==== Data records ====

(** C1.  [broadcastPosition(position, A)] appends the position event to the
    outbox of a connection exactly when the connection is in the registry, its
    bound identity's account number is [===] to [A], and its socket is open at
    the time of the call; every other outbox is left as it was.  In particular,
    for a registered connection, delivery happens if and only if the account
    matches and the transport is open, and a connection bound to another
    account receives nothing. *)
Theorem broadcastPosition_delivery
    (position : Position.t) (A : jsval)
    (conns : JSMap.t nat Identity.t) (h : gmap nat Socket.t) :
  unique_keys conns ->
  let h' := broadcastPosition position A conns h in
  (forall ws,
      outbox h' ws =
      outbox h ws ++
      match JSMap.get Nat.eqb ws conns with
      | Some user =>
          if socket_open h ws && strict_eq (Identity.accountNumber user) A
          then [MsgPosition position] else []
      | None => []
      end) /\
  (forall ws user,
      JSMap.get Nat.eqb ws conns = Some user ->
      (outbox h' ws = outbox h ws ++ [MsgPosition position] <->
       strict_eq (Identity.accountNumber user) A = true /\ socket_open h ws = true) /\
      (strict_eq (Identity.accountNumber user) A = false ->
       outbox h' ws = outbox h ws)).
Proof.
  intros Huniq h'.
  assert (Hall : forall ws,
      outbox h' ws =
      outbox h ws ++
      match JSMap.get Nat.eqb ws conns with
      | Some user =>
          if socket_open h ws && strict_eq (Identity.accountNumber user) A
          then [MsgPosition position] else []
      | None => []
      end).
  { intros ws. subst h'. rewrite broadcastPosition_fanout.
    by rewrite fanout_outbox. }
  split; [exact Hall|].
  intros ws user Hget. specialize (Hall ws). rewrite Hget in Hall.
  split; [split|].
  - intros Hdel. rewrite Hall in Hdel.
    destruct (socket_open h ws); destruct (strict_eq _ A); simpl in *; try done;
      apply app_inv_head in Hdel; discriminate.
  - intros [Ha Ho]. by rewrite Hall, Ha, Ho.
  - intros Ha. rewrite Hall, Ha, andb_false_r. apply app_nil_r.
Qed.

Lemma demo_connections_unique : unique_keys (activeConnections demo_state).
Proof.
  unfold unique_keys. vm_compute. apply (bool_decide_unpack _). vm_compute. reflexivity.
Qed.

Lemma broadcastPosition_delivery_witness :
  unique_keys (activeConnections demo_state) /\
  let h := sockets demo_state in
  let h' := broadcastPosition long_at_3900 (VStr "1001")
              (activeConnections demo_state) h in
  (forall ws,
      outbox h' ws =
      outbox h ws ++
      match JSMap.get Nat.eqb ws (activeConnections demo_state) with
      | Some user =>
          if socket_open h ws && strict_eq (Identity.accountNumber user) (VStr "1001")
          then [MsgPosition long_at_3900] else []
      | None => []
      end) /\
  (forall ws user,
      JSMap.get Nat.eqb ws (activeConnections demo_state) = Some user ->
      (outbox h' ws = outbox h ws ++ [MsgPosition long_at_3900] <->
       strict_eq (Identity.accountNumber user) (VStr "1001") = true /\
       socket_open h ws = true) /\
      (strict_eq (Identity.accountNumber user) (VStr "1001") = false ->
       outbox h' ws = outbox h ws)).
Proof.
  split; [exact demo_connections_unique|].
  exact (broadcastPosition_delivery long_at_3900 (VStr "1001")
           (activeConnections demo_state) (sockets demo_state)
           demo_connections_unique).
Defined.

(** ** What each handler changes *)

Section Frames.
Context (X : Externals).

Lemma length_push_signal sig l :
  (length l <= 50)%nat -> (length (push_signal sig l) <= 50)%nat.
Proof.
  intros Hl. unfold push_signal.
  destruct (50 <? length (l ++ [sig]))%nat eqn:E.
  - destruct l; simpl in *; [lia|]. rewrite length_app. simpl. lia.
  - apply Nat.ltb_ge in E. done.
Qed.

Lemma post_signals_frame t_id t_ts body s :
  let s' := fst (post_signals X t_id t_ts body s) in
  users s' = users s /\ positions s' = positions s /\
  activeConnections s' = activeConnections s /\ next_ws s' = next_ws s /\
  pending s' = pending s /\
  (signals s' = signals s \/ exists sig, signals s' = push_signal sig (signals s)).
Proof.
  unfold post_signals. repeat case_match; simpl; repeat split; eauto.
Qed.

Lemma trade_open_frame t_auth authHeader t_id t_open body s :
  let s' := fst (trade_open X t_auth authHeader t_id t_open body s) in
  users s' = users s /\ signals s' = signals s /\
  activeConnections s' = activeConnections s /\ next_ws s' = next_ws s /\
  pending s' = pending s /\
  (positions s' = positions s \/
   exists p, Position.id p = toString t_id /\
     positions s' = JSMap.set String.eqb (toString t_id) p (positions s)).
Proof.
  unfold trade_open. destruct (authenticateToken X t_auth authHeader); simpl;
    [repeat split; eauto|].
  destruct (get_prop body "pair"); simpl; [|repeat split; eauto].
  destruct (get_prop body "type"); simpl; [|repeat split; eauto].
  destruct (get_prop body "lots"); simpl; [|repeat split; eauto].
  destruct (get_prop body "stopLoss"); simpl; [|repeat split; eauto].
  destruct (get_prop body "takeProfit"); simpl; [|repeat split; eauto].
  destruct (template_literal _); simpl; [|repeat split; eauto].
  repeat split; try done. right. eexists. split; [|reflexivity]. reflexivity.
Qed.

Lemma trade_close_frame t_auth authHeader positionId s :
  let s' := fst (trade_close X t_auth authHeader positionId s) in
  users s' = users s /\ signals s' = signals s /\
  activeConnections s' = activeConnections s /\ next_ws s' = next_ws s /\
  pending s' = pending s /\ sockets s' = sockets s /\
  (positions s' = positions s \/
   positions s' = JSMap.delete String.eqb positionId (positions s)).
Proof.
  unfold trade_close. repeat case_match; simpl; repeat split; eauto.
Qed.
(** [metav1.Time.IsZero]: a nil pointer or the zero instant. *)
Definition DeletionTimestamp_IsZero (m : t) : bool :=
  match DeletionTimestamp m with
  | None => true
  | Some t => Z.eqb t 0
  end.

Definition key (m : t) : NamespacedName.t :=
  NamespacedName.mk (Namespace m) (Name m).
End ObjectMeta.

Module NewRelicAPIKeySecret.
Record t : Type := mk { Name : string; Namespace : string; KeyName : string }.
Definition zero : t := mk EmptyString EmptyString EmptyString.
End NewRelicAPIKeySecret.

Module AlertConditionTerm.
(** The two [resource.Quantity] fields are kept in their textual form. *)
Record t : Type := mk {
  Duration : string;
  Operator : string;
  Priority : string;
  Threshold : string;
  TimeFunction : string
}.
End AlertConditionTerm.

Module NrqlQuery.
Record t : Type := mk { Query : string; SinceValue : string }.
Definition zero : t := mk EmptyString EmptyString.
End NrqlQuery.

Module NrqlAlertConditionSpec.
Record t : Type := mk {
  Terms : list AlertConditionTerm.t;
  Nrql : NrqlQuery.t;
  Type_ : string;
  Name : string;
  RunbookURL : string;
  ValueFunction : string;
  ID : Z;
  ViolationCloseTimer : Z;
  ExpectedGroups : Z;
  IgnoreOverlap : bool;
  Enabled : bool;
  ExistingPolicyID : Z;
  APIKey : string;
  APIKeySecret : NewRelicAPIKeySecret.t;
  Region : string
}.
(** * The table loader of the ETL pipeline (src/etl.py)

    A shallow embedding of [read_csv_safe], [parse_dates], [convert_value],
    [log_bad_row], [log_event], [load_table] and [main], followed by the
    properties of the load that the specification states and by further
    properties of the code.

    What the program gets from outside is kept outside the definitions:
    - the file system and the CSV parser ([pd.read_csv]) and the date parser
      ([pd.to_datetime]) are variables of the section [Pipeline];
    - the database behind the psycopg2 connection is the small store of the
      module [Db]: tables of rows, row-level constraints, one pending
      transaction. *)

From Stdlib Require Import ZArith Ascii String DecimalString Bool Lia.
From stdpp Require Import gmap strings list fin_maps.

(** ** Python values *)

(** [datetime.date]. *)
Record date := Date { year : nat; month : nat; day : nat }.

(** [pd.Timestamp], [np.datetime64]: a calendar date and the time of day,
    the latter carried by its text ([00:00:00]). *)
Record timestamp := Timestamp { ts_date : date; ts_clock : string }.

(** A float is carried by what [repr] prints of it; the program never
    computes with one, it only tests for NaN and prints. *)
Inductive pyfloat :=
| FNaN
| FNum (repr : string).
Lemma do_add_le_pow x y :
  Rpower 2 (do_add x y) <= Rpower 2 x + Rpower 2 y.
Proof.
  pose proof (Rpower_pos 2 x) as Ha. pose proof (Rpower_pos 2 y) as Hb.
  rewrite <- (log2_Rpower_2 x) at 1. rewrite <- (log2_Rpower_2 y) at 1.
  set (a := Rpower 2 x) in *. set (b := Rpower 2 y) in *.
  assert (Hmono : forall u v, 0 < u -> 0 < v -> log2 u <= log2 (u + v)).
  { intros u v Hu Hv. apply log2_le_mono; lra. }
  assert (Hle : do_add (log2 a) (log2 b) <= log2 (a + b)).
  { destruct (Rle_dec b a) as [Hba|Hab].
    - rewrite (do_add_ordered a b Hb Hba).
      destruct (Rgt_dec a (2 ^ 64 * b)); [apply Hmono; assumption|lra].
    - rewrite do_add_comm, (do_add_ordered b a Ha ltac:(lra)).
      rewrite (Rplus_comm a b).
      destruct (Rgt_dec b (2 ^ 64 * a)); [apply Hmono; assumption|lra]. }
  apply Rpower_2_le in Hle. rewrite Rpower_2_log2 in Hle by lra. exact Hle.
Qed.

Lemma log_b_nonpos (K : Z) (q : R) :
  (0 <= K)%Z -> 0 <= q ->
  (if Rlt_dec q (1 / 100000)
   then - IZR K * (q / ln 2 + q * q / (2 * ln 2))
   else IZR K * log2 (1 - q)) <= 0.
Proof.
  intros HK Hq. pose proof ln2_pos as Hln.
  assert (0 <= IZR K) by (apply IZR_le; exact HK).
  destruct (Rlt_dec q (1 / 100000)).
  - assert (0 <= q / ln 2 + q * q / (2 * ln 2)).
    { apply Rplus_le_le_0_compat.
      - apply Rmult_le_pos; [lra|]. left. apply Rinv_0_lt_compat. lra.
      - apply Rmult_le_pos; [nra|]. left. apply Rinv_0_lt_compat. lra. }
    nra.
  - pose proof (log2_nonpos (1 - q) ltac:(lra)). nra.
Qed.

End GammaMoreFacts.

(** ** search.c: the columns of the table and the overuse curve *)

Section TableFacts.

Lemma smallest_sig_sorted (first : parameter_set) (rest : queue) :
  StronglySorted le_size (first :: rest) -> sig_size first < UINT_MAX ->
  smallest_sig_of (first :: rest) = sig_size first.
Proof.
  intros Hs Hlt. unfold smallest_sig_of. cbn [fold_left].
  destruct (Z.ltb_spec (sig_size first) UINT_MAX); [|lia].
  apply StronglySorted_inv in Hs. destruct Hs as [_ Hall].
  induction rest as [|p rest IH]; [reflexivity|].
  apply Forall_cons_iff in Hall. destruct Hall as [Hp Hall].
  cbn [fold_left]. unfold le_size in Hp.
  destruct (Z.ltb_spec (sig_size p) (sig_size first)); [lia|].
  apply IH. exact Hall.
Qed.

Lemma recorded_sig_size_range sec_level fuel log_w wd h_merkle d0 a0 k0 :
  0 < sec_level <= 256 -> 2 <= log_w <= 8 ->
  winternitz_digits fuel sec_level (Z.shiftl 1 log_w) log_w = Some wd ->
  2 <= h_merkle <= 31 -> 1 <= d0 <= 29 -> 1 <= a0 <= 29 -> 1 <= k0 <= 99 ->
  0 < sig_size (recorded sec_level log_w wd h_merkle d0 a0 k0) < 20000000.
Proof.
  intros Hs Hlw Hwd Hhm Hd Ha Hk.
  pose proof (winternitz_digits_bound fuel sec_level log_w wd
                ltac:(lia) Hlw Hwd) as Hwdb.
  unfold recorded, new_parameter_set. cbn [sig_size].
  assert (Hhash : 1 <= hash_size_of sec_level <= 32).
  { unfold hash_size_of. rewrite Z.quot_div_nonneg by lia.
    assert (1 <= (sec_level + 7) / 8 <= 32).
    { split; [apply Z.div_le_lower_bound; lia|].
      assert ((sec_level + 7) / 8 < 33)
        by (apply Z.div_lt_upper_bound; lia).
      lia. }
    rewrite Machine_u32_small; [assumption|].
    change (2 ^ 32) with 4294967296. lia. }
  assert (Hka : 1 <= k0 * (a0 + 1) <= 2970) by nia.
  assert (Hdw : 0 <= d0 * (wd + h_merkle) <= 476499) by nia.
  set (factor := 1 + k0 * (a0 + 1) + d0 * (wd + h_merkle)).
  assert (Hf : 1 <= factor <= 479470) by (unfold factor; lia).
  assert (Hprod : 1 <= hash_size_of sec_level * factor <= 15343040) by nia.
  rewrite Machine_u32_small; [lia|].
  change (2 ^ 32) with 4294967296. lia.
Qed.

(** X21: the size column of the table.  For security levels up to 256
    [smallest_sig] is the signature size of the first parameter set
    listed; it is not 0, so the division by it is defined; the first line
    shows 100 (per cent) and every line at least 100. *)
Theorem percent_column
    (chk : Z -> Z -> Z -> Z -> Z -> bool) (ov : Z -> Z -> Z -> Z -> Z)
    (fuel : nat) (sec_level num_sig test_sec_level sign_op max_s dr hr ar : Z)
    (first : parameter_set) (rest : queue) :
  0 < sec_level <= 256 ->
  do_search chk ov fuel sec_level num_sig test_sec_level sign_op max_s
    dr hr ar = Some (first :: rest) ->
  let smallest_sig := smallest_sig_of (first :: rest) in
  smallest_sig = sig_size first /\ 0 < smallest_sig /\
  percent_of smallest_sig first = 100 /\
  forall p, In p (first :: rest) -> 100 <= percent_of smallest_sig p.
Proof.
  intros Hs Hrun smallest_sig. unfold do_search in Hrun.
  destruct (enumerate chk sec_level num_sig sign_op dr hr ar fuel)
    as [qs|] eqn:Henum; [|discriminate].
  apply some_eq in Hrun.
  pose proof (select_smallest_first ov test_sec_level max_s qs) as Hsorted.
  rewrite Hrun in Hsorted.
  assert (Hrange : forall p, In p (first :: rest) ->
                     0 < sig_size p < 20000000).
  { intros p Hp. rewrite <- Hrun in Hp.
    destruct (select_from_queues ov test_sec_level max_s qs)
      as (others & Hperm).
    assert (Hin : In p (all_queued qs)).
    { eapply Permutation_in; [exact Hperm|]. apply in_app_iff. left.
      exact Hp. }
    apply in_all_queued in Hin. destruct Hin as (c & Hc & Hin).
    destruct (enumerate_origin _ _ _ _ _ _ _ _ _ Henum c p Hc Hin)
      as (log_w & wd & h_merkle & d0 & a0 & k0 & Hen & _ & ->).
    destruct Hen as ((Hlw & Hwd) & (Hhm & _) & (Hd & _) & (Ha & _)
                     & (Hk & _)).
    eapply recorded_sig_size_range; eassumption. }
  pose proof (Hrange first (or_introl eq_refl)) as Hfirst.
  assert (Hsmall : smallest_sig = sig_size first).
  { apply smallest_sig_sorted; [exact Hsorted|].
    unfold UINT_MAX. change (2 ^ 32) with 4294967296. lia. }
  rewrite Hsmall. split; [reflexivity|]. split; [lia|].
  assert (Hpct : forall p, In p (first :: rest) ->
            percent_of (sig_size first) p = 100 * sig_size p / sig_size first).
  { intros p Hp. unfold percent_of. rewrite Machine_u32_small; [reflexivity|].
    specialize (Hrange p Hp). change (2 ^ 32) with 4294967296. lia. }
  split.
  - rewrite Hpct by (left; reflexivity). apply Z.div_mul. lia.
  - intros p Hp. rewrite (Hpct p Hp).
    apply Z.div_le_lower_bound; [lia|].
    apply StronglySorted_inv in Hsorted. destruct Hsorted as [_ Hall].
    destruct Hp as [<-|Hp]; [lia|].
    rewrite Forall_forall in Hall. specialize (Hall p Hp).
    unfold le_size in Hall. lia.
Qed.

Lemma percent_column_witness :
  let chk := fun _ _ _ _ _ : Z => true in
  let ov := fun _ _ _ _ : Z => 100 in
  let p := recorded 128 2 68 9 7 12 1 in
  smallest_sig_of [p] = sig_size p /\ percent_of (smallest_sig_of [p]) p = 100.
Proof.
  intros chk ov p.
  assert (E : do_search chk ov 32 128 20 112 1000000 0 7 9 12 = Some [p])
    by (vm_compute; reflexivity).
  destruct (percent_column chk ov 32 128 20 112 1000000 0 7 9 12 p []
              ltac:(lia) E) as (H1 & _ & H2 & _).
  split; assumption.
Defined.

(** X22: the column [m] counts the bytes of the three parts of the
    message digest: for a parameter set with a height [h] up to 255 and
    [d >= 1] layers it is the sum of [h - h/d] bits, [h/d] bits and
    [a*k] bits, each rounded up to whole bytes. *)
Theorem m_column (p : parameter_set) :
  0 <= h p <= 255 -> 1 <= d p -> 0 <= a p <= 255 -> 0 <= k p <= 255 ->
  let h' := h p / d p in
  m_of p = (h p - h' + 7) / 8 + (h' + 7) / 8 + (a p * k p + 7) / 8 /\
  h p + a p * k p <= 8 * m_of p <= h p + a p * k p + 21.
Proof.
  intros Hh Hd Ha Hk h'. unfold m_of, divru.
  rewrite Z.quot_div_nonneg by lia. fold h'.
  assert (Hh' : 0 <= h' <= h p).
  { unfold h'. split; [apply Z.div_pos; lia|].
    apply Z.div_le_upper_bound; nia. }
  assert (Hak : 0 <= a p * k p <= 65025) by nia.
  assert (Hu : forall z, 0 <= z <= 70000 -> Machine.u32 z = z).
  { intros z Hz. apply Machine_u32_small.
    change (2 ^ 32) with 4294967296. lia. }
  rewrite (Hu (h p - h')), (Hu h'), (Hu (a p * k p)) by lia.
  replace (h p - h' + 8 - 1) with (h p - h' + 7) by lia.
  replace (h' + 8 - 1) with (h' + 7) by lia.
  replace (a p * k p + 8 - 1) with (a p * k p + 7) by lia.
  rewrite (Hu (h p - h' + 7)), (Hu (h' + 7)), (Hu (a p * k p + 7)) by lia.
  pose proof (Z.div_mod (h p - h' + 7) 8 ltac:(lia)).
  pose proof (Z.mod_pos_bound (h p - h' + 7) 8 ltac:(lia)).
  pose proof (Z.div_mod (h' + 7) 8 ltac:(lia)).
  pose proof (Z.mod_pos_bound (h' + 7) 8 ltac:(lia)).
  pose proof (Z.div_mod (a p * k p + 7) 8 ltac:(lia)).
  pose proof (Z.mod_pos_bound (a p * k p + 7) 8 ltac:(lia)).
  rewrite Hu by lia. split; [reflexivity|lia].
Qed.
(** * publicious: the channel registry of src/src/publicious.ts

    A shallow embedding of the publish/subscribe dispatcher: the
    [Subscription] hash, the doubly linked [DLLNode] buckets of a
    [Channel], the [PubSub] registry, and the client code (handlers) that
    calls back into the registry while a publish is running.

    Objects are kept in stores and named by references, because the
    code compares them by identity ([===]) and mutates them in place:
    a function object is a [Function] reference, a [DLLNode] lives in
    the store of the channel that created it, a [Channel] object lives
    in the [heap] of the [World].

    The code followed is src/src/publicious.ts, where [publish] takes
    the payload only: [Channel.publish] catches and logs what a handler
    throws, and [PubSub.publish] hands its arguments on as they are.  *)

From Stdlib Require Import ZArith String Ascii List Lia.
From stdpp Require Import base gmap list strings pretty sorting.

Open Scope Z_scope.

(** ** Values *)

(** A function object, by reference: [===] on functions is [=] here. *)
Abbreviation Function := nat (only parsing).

====

Activity: Whenever a line of the entries contains the string "Henum", copy that line.

Solved exercise:
    as [qs|] eqn:Henum; [|discriminate].
    destruct (enumerate_origin _ _ _ _ _ _ _ _ _ Henum c p Hc Hin)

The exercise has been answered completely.